Study objective: To determine the safety and efficacy of a 48-hour IV N-acetylcysteine (IV NAC) treatment protocol for acute acetaminophen overdose. Design: Nonrandomized trial open to all eligible patients. Setting: Multicenter; hospitals included moderate- and high-volume private, university, and municipal hospitals in urban and suburban settings. Type of participants: Two hundred twenty-three patients were entered. Of these, 179 met inclusion criteria: acute acetaminophen overdose, plasma acetaminophen concentration above the treatment nomogram line, treatment with IV NAC according to the protocol, and sufficient data to determine outcome. Interventions: IV NAC treatment consisted of a loading dose of 140 mg/kg followed by 12 doses of 70 mg/kg every four hours. Measurements and main results: Patients were grouped for analysis according to risk group based on the initial plasma acetaminophen concentration. Hepatotoxicity (aspartate aminotransferase or alanine aminotransferase of more than 1,000 IU/L) developed in 10% (five of 50) of patients at "probable risk" when IV NAC was started within ten hours of acetaminophen ingestion and in 27.1% (23 of 85) when therapy was begun after ten to 24 hours. Among "high-risk" patients first treated 16 to 24 hours after overdose, hepatotoxicity occurred in 57.9% (11 of 19).
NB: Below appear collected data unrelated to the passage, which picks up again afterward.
Record bond_params : Type := mk_bond_params {
  bp_mode : option string;
  bp_mii_monitor_interval : option string;
  bp_updelay : option string;
  bp_downdelay : option string;
  bp_arp_interval : option string;
  bp_arp_ip_target : option str_or_list;
  bp_arp_validate : option string;
  bp_arp_all_targets : option string;
  bp_primary_reselect : option string;
  bp_lacp_rate : option string;
  bp_transmit_hash_policy : option string;
  bp_ad_select : option string;
  bp_min_links : option string;
  bp_all_slaves_active : option string
}.

Record bond_cfg : Type := mk_bond {
  bond_interfaces : option (list string);
  bond_mtu : option Z;
  bond_macaddress : option string;
  bond_parameters : option bond_params
}.

Record ns_config : Type := mk_config {
  cfg_vlans : option (list (string * vlan_cfg));
  cfg_bonds : option (list (string * bond_cfg));
  cfg_ethernets : option (list (string * device))
}.

Record NetworkState : Type := mk_ns {
  ns_version : Z;
  ns_config_ : ns_config;
  ns_iter_interfaces : list iface;
  ns_iter_routes : list route;
  ns_dns_searchdomains : list string;
  ns_dns_nameservers : list string
}.

(** [vlan_link] and [bond_link]: interface name to device name, and under
    the key ["macaddress"] a dict from device name to MAC address.  The
    names and the MAC addresses share one dict in the code and are held
    apart here.  A name may take the key ["macaddress"] there, and then the
    dict of the MAC addresses is lost to the name of a device: this is the
    state in which [link_names] has the key ["macaddress"], and
    [link_macaddress] is empty. *)
Record link_info : Type := mk_link_info {
  link_names : list (string * string);
  link_macaddress : list (string * string)
}.

Definition no_link_info : link_info := mk_link_info [] [].

(** The dict returned by [_render_content]: one text per interface, and the
    two dicts of device units when the model declares VLANs or bonds.  In
    the code the three share one dict, the device units under the keys
    [vlan_netdev] and [bond_netdev]; the unit of an interface of one of
    these names, written last, takes the place of the device units: the
    value of such a key is the interface unit when [network] has one under
    it, and the dict of the device units when it has none. *)
Record rendered : Type := mk_rendered {
  vlan_netdev : option (list (string * string));
  bond_netdev : option (list (string * string));
  network : list (string * string)
}.

Record renderer_config : Type := mk_renderer {
  resolve_conf_fn : string;
  network_conf_dir : string
}.

(** [Renderer()] with no [config]. *)
Definition default_renderer : renderer_config :=
  mk_renderer "/etc/systemd/resolved.conf" "/etc/systemd/network/".

(** What the renderer asks of the file-writing collaborators. *)
Inductive event : Type :=
| EnsureDir (path : string)
| WriteFile (path content : string)
| ChownByName (path user group : string).

(** What the renderer takes from outside this file.  The functions
    imported from the rest of cloud-init:
    [cloudinit.net.should_add_gateway_onlink_flag],
    [cloudinit.util.translate_bool] ([None] when it raises [ValueError]) and
    [cloudinit.subp.target_path]; the two methods of [str] that depend on
    the Unicode tables, [str.lower] and [str.casefold], a string being here
    the bytes of its text; and [str(d)], the text that an f-string writes
    for a dict [d] of strings. *)
Class Imports : Type := {
  should_add_gateway_onlink_flag : string -> string -> bool;
  translate_bool : string -> option bool;
  target_path : string -> string;
  str_lower : string -> string;
  str_casefold : string -> string;
  str_dict : list (string * string) -> string
}.

(** A value that is present and true. *)
Definition nonempty (o : option string) : option string :=
  match o with
  | Some s => if String.eqb s "" then None else Some s
  | None => None
  end.

Definition nonzero (o : option Z) : option Z :=
  match o with
  | Some z => if Z.eqb z 0 then None else Some z
  | None => None
  end.

Definition nonnil {A} (o : option (list A)) : option (list A) :=
  match o with
  | Some [] => None
  | _ => o
  end.

(** [s.endswith(suffix)] and [s[:-1]]. *)
Fixpoint endswith (s suffix : string) : bool :=
  if String.eqb s suffix then true
  else match s with
       | EmptyString => false
       | String _ r => endswith r suffix
       end.

Fixpoint drop_last (s : string) : string :=
  match s with
  | EmptyString => EmptyString
  | String c r =>
      match r with
      | EmptyString => EmptyString
      | _ => String c (drop_last r)
      end
  end.

Section WithImports.

Context `{Imports}.

(** The subnet, route and device dicts are walked with [.items()]; all the
    keys of one dict feed sorted, duplicate-free lists, so the fixed order
    below builds the same [conf_dict] as any other. *)

Definition generate_match_section (i : iface) (cfg : conf_dict)
  : M (conf_dict * string) :=
  cfg <- match nonempty (Some (iface_name i)) with
         | Some v => update_section cfg "Match" "Name" v
         | None => ret cfg
         end ;;
  cfg <- match nonempty (iface_driver i) with
         | Some v => update_section cfg "Match" "Driver" v
         | None => ret cfg
         end ;;
  cfg <- (if String.eqb (iface_type i) "physical" then
            match nonempty (iface_mac_address i) with
            | Some v => update_section cfg "Match" "MACAddress" v
            | None => ret cfg
            end
          else ret cfg) ;;
  ret (cfg, iface_name i).

Definition generate_link_section (i : iface) (cfg : conf_dict) : M conf_dict :=
  cfg <- match nonzero (iface_mtu i) with
         | Some m => update_section cfg "Link" "MTUBytes" (Py.str_of_Z m)
         | None => ret cfg
         end ;;
  cfg <- (if negb (String.eqb (iface_type i) "physical") then
            match nonempty (iface_mac_address i) with
            | Some v => update_section cfg "Link" "MACAddress" v
            | None => ret cfg
            end
          else ret cfg) ;;
  match iface_optional i with
  | Some true => update_section cfg "Link" "RequiredForOnline" "no"
  | _ => ret cfg
  end.

Definition parse_routes (rid : string) (conf : route) (cfg : conf_dict)
  : M conf_dict :=
  let prefix := match route_prefix conf with
                | Some p => "/" ++ Py.str_of_Z p
                | None => ""
                end in
  cfg <- match route_gateway conf with
         | Some v => update_route_section cfg "Route" rid "Gateway" v
         | None => ret cfg
         end ;;
  cfg <- match route_network conf with
         | Some v =>
             update_route_section cfg "Route" rid "Destination" (v ++ prefix)
         | None => ret cfg
         end ;;
  match route_metric conf with
  | Some v => update_route_section cfg "Route" rid "Metric" (Py.str_of_Z v)
  | None => ret cfg
  end.

(** The accumulated DHCP mode after one more subnet of type [t]. *)
Definition dhcp_step (dhcp t : string) : string :=
  if orb (String.eqb t "dhcp4") (String.eqb t "dhcp") then
    if String.eqb dhcp "no" then "ipv4"
    else if String.eqb dhcp "ipv6" then "yes"
    else dhcp
  else if String.eqb t "dhcp6" then
    if String.eqb dhcp "no" then "ipv6"
    else if String.eqb dhcp "ipv4" then "yes"
    else dhcp
  else dhcp.

(** The state of the loop of [parse_subnets]. *)
Record subnets_state : Type := mk_st {
  st_cfg : conf_dict;
  st_dhcp : string;
  st_rid : Z
}.

(** The [for i in e["routes"]] loop. *)
Definition parse_subnet_routes (routes : list route) (st : subnets_state)
  : M subnets_state :=
  foldM (fun st i =>
           cfg <- parse_routes ("r" ++ Py.str_of_Z (st_rid st)) i (st_cfg st) ;;
           ret (mk_st cfg (st_dhcp st) (st_rid st + 1)))
        routes st.

(** The [if "address" in e] block. *)
Definition parse_subnet_address (e : subnet) (st : subnets_state)
  : M subnets_state :=
  match subnet_address e with
  | None => ret st
  | Some a =>
      let addr := match subnet_prefix e with
                  | Some p => a ++ "/" ++ Py.str_of_Z p
                  | None => a
                  end in
      cfg <- update_section (st_cfg st) "Address" "Address" addr ;;
      st <- match subnet_gateway e with
            | None => ret (mk_st cfg (st_dhcp st) (st_rid st))
            | Some v =>
                let rid := "a" ++ Py.str_of_Z (st_rid st) in
                cfg <- update_route_section cfg "Route" rid "Gateway" v ;;
                cfg <- (if should_add_gateway_onlink_flag v addr then
                          update_route_section cfg "Route" rid
                            "GatewayOnLink" "yes"
                        else ret cfg) ;;
                ret (mk_st cfg (st_dhcp st) (st_rid st + 1))
            end ;;
      cfg <- match subnet_dns_nameservers e with
             | Some v => update_section (st_cfg st) "Network" "DNS"
                           (Py.join " " v)
             | None => ret (st_cfg st)
             end ;;
      cfg <- match subnet_dns_search e with
             | Some v => update_section cfg "Network" "Domains" (Py.join " " v)
             | None => ret cfg
             end ;;
      ret (mk_st cfg (st_dhcp st) (st_rid st))
  end.

(** The body of [for e in iface.get("subnets", [])]. *)
Definition parse_subnet (st : subnets_state) (e : subnet) : M subnets_state :=
  let st := mk_st (st_cfg st) (dhcp_step (st_dhcp st) (subnet_type e))
                  (st_rid st) in
  st <- match nonnil (subnet_routes e) with
        | Some routes => parse_subnet_routes routes st
        | None => ret st
        end ;;
  parse_subnet_address e st.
There were two deaths (two of 179, 1.1%). Adverse reactions resulting from NAC occurred in 32 of 223 cases (14.3%), consisting in 29 of 32 patients (91% of reactions) of transient, patchy, skin erythema or mild urticaria during the loading dose that did not require discontinuation of therapy. Conclusion: This 48-hour IV NAC protocol is safe and effective antidotal therapy for acetaminophen overdose. Based on available data, it is equal to 72-hour oral and 20-hour IV treatment protocols when started early and superior to the 20-hour IV regimen when treatment is delayed. Further study will be required to determine its relative efficacy in the high-risk patient treated very late.